* Your assignment: Beginning with the line that contains "action_permitted rules manifest", transcribe every line down to the end of the entries, exactly, and no other lines.

* Data for this task:
※
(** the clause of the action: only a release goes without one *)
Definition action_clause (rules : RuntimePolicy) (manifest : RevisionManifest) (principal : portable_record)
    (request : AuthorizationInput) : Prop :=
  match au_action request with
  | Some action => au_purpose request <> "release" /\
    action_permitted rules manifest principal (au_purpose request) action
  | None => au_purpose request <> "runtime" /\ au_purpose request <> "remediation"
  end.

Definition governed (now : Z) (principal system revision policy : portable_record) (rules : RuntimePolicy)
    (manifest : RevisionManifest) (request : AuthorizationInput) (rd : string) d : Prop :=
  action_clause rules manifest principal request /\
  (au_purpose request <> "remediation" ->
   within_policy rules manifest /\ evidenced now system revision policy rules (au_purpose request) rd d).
※
* Response to the task:
    action_permitted rules manifest principal (au_purpose request) action
  | None => au_purpose request <> "runtime" /\ au_purpose request <> "remediation"
  end.

Definition governed (now : Z) (principal system revision policy : portable_record) (rules : RuntimePolicy)
    (manifest : RevisionManifest) (request : AuthorizationInput) (rd : string) d : Prop :=
  action_clause rules manifest principal request /\
  (au_purpose request <> "remediation" ->
   within_policy rules manifest /\ evidenced now system revision policy rules (au_purpose request) rd d).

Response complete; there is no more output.